Description of the task:
From the line containing "Class DelayExact (D" down to the line containing "ds_cancel i d := mkDelays" in the records below, reproduce every line exactly, ends included, and omit all others.

== Supplied data ==

Lemma apis_steps apis k s :
  ∃ s', steps prog (Config ((user_call <$> (inl <$> apis)) ++ k) s Normal) (Config k s' Normal) ∧
    same_turn s s'.
Proof.
  revert s. induction apis as [|a apis IH]; intros s; simpl.
  - exists s. split; [apply steps_refl|done].
  - destruct (api_same_turn a s) as (s1 & E & H1).
    destruct (IH s1) as (s2 & Hs & H2). exists s2. split.
    + eapply rtc_l; [|exact Hs]. unfold step. simpl in *. by rewrite E.
    + unfold same_turn in *. destruct H1, H2. split; congruence.
Qed.

Lemma loop_steps i s :
  quiet → (i ≤ length (reserve (dl s)))%nat →
  ∃ s', steps prog (Config [DLoop i; HandleIdleEnd] s Normal) (Config [HandleIdleEnd] s' Normal) ∧
    processed (log s') = processed (log s) ++ drop i (ids (reserve (dl s))).
Proof.
  intros Hq. remember (length (reserve (dl s)) - i)%nat as n eqn:En. revert i s En.
  induction n as [|n IH]; intros i s En Hi.
  - exists (with_dl (call_epilogue i (dl s)) s). split.
    + apply steps_once. unfold step. simpl.
      rewrite lookup_ge_None_2 by lia. done.
    + simpl. rewrite drop_ge by (rewrite length_ids; lia). by rewrite app_nil_r.
  - destruct (reserve (dl s) !! i) as [row|] eqn:Hrow;
      [|apply lookup_ge_None in Hrow; lia].
    assert (drop i (ids (reserve (dl s))) = id row :: drop (S i) (ids (reserve (dl s)))) as D.
    { apply drop_S. unfold ids. by rewrite list_lookup_fmap, Hrow. }
    assert (∀ s1, same_turn (note (EvSkip (id row)) s) s1 →
      ∃ s', steps prog (Config [DLoop (S i); HandleIdleEnd] s1 Normal)
               (Config [HandleIdleEnd] s' Normal) ∧
        processed (log s') = processed (log s) ++ drop i (ids (reserve (dl s)))) as Hnext.
    { intros s1 [H1 H2]. assert (length (reserve (dl s1)) = length (reserve (dl s))) as Hlen.
      { rewrite <-!length_ids, H1. done. }
      apply lookup_lt_Some in Hrow.
      destruct (IH (S i) s1) as (s' & Hs & Hp); [lia|lia|]. exists s'. split; [done|].
      rewrite Hp, H2, H1, D. simpl. rewrite processed_app. simpl. by rewrite <-app_assoc. }
    destruct (skipped (alive (user s)) row) eqn:Sk.
    + destruct (Hnext (note (EvSkip (id row)) s)) as (s' & Hs & Hp); [done|].
      exists s'. split; [|done]. eapply rtc_l; [|exact Hs].
      unfold step. simpl. by rewrite Hrow, Sk.
    + destruct (cb row) as [f|] eqn:C; [|unfold skipped in Sk; by rewrite C in Sk].
      destruct (Hq f (ret s) (user s)) as (v' & apis & Hf).
      set (s0 := mkState (dl s) (handle s) (ret s) v' (log s ++ [EvRun (id row)])).
      destruct (apis_steps apis [DLoop (S i); HandleIdleEnd] s0) as (s1 & Hs1 & Hsame).
      destruct (Hnext s1) as (s' & Hs' & Hp).
      { destruct Hsame as [H1 H2]. split; [done|]. rewrite H2. simpl.
        by rewrite !processed_app. }
      exists s'. split; [|done].
      eapply rtc_l; [unfold step; simpl; by rewrite Hrow, Sk, C|].
      eapply rtc_l; [unfold step; simpl; by rewrite Hf|].
      eapply steps_trans; [exact Hs1|exact Hs'].
Qed.
End Service.

(** ** What the loop promises to its clients

    The request queues use the service through this interface: closures that
    wait, with the ids under which they can be cancelled. *)

Class DelayService (D F : Type) := {
  ds_add : F → D → D * Z;
  ds_cancel : Z → D → D;
  ds_waiting : D → list (Z * F)
}.

(** The laws that hold at all times: nothing comes to wait except what was
    added, and cancelling only removes. *)
Class DelayLaws (D F : Type) `{DelayService D F} := {
  ds_add_waiting (f : F) (d : D) x :
    x ∈ ds_waiting (ds_add f d).1 → x ∈ ds_waiting d ∨ x = ((ds_add f d).2, f);
  ds_add_new (f : F) (d : D) : ((ds_add f d).2, f) ∈ ds_waiting (ds_add f d).1;
  ds_cancel_waiting (i : Z) (d : D) x :
    x ∈ ds_waiting (ds_cancel i d) → x ∈ ds_waiting d
}.

(** The laws of the abstract service: what waits is exactly what was added and
    neither cancelled nor called, under ids of its own. A well-formed [Delayer]
    obeys them, see [delayer_refines_service]. *)
Class DelayExact (D F : Type) `{DelayService D F} := {
  dx_add (f : F) (d : D) : ds_waiting (ds_add f d).1 = ds_waiting d ++ [((ds_add f d).2, f)];
  dx_cancel (i : Z) (d : D) : ds_waiting (ds_cancel i d) = filter (λ x, x.1 ≠ i) (ds_waiting d);
  dx_fresh (f : F) (d : D) : (ds_add f d).2 ∉ (ds_waiting d).*1
}.

(** The abstract service itself. *)
Record delays (F : Type) := mkDelays { rows : list (Z * F) }.
Arguments mkDelays {F}.
Arguments rows {F}.

Definition next_id {F} (l : list (Z * F)) : Z := 1 + fold_right Z.max 0 l.*1.

#[global] Instance delays_service (F : Type) : DelayService (delays F) F := {|
  ds_add f d := (mkDelays (rows d ++ [(next_id (rows d), f)]), next_id (rows d));
  ds_cancel i d := mkDelays (filter (λ x, x.1 ≠ i) (rows d));
  ds_waiting d := rows d
|}.

#[global] Instance delays_exact (F : Type) : DelayExact (delays F) F.
Proof.
  split; [done|done|]. intros f d. simpl. unfold next_id.
  assert (∀ x, x ∈ (rows d).*1 → x ≤ fold_right Z.max 0 (rows d).*1) as H.
  { induction (rows d).*1 as [|y l IH]; intros x; [by intros ?%elem_of_nil|].
    intros [->|Hx]%elem_of_cons; simpl; [lia|]. specialize (IH x Hx). lia. }
  intros Hx. specialize (H _ Hx). lia.
Qed.

Section Interface.
Context {F G : Type}.

Definition live_rows (l : list (Callback F G)) : list (Z * F) :=
  omap (λ row, (λ f, (id row, f)) <$> cb row) l.

#[export] Instance delayer_service : DelayService (Delayer F G) F := {|
  ds_add f d := add (Some f) None d;
  ds_cancel i d := (cancel i d).1;
  ds_waiting d := live_rows (reserve d ++ callbacks d)
|}.

Lemma live_rows_app l1 l2 : live_rows (l1 ++ l2) = live_rows l1 ++ live_rows l2.
Proof. apply omap_app. Qed.

Lemma live_rows_alter n (l : list (Callback F G)) x :
  x ∈ live_rows (alter (λ row, mkCallback (id row) None (guard row)) n l) → x ∈ live_rows l.
Proof.
  unfold live_rows. rewrite !list_elem_of_omap. intros (row & Hrow & Hx).
  apply list_elem_of_lookup in Hrow as [k Hk]. rewrite list_lookup_alter in Hk.
  case_decide; [|exists row; eauto using list_elem_of_lookup_2].
  by destruct (l !! n); simplify_eq/=.
Qed.

Lemma live_rows_cancel l i l' x :
  _delayer_cancel l i = Some l' → x ∈ live_rows l' → x ∈ live_rows l.
Proof.
  unfold _delayer_cancel. destruct l as [|front l]; [done|].
  repeat (case_decide; [done|]). intros [= <-]. apply live_rows_alter.
Qed.

#[export] Instance delayer_laws : DelayLaws (Delayer F G) F.
Proof.
  split.
  - intros f d x. simpl. rewrite !live_rows_app, !elem_of_app. simpl. set_solver.
  - intros f d. simpl. rewrite !live_rows_app, !elem_of_app. simpl. set_solver.
  - intros i d x. simpl. unfold cancel.
    destruct (_delayer_cancel (callbacks d) i) eqn:E1;
      [|destruct (_delayer_cancel (reserve d) i) eqn:E2]; simpl; [| |done];
      rewrite !live_rows_app, !elem_of_app; intros [?|?]; auto;
      [right|left]; by eapply live_rows_cancel.
Qed.

(** On a well-formed delayer the interface is implemented exactly: the new
    closure waits last, and cancelling [i] removes what waits under [i]. *)
Lemma live_rows_cons row (l : list (Callback F G)) :
  live_rows (row :: l) =
  match cb row with Some f => (id row, f) :: live_rows l | None => live_rows l end.
Proof. unfold live_rows. simpl. by destruct (cb row). Qed.

Lemma live_rows_kill i (l : list (Callback F G)) :
  live_rows (kill i l) = filter (λ x, x.1 ≠ i) (live_rows l).
Proof.
  induction l as [|row l IH]; [done|].
  change (kill i (row :: l)) with
    ((if decide (id row = i) then mkCallback (id row) None (guard row) else row) :: kill i l).
  rewrite !live_rows_cons, IH. case_decide as E; simpl; destruct (cb row); try done.
  - by rewrite filter_cons_False by (simpl; tauto).
  - by rewrite filter_cons_True by done.
Qed.
End Interface.

(** ** Properties *)

(** C20: at every moment, whatever user code does (adding, cancelling and
    throwing from inside of callbacks), the callbacks that were ever added are
    those whose turn has come, in the order of [add], followed by those that
    wait, in the same order: no callback is lost, duplicated or overtaken.  The
    ids returned by [add] are 1, 2, 3, ...  (The hypothesis: fewer than [2^64]
    calls of [add], so that the 64-bit counter did not wrap.) *)
Theorem delayer_fifo {F G V Exn : Type}
    (code : F → Z → V → V * outcome (api F G + F) Exn) (alive : V → G → bool)
    (c : config (state F G V) (call F G) Exn)
    (Hc : reachable (delayer_program code alive) initial input c)
    (Hroom : Z.of_nat (length (added (log (mem c)))) < 2 ^ 64) :
  added (log (mem c)) = seqZ 1 (length (added (log (mem c)))) ∧
  added (log (mem c)) =
    processed (log (mem c)) ++ ids (waiting (loop_index (stack c)) (dl (mem c))).
Proof.
  destruct (service_inv_reachable code alive c Hc) as (o & Hsh & Hg).
  destruct (Hg Hroom) as (_ & _ & _ & H1 & H2 & _).
  by rewrite (shape_loop_index (stack c) o Hsh).
Qed.

(** Once [cancel_delay(id)] has found the callback, the callback is never
    run, even when it is cancelled by a callback of the same turn. *)
Theorem delayer_cancelled_never_runs {F G V Exn : Type}
    (code : F → Z → V → V * outcome (api F G + F) Exn) (alive : V → G → bool)
    (c : config (state F G V) (call F G) Exn) (before after : list event) (i : Z)
    (Hc : reachable (delayer_program code alive) initial input c)
    (Hroom : Z.of_nat (length (added (log (mem c)))) < 2 ^ 64)
    (Hcancel : log (mem c) = before ++ EvCancel i :: after) :
  EvRun i ∉ after.
Proof.
  enough (no_run_after_cancel (log (mem c))) as H by (by eapply H).
  clear Hcancel. induction Hc as [s [v ->]|c c' Hr IH Hstep|s m cs s' Hr IH _ [-> Hin]].
  - intros l1 j l2 H. by destruct l1.
  - pose proof (added_step code alive c c' Hstep).
    eapply no_run_step; [by apply (service_inv_reachable code alive)| |apply IH|exact Hstep]; lia.
  - by apply IH.
Qed.

(** A waiting callback is never forgotten by the loop: whenever the pool is
    not empty the idle handle is started, also after a turn cut short by an
    exception.  (Between turns; during a turn the handle is started anyway.) *)
Theorem delayer_pool_keeps_loop_awake {F G V Exn : Type}
    (code : F → Z → V → V * outcome (api F G + F) Exn) (alive : V → G → bool)
    (c : config (state F G V) (call F G) Exn)
    (Hc : reachable (delayer_program code alive) initial input c)
    (Hpool : callbacks (dl (mem c)) ≠ []) :
  handle (mem c) = Some true.
Proof. apply (idle_ok_reachable code alive c Hc). by left. Qed.

(** The index arithmetic of [_delayer_cancel] is exact: on a well-formed
    delayer [cancel id] removes the closure of the row with that id, in either
    pool, changes nothing else, and returns whether there was such a row. *)
Theorem delayer_cancel_exact {F G : Type} (d : Delayer F G) (i : Z)
    (Hwf : wf d) (Hi : 0 ≤ i < 2 ^ 64) :
  cancel i d = (mkDelayer (kill i (callbacks d)) (kill i (reserve d)) (lastid d),
                bool_decide (i ∈ ids (reserve d ++ callbacks d))).
Proof. apply cancel_kill; [done|lia]. Qed.

(** C21: a turn of the idle handle terminates, and then every callback that waited when
    the turn began has had its turn, in order; what the callbacks add waits for the next
    turn. This when no callback throws, and each only adds and cancels ([quiet]), and no
    turn is under way; a callback that throws ends the turn, and those behind it are put
    off ([delayer_fifo]). *)
Theorem delayer_turn_completes {F G V Exn : Type}
    (code : F → Z → V → V * outcome (api F G + F) Exn) (alive : V → G → bool)
    (s : state F G V) (Hquiet : quiet (Exn:=Exn) code) (Hreserve : reserve (dl s) = []) :
  ∃ s', steps (delayer_program code alive) (Config [HandleIdle] s Normal) (Config [] s' Normal) ∧
    processed (log s') = processed (log s) ++ ids (callbacks (dl s)).
Proof.
  destruct (loop_steps code alive 0 (with_dl (call_prologue (dl s)) s) Hquiet) as (s1 & Hs & Hp);
    [lia|].
  eexists. split; [|shelve].
  eapply rtc_l; [done|]. eapply rtc_l; [unfold step; simpl; by rewrite Hreserve|].
  eapply steps_trans; [exact Hs|]. apply steps_once. unfold step. simpl. done.
  Unshelve. simpl in *. destruct (callbacks (dl s1)); exact Hp.
Qed.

===

Written answer:
Class DelayExact (D F : Type) `{DelayService D F} := {
  dx_add (f : F) (d : D) : ds_waiting (ds_add f d).1 = ds_waiting d ++ [((ds_add f d).2, f)];
  dx_cancel (i : Z) (d : D) : ds_waiting (ds_cancel i d) = filter (λ x, x.1 ≠ i) (ds_waiting d);
  dx_fresh (f : F) (d : D) : (ds_add f d).2 ∉ (ds_waiting d).*1
}.

(** The abstract service itself. *)
Record delays (F : Type) := mkDelays { rows : list (Z * F) }.
Arguments mkDelays {F}.
Arguments rows {F}.

Definition next_id {F} (l : list (Z * F)) : Z := 1 + fold_right Z.max 0 l.*1.

#[global] Instance delays_service (F : Type) : DelayService (delays F) F := {|
  ds_add f d := (mkDelays (rows d ++ [(next_id (rows d), f)]), next_id (rows d));
  ds_cancel i d := mkDelays (filter (λ x, x.1 ≠ i) (rows d));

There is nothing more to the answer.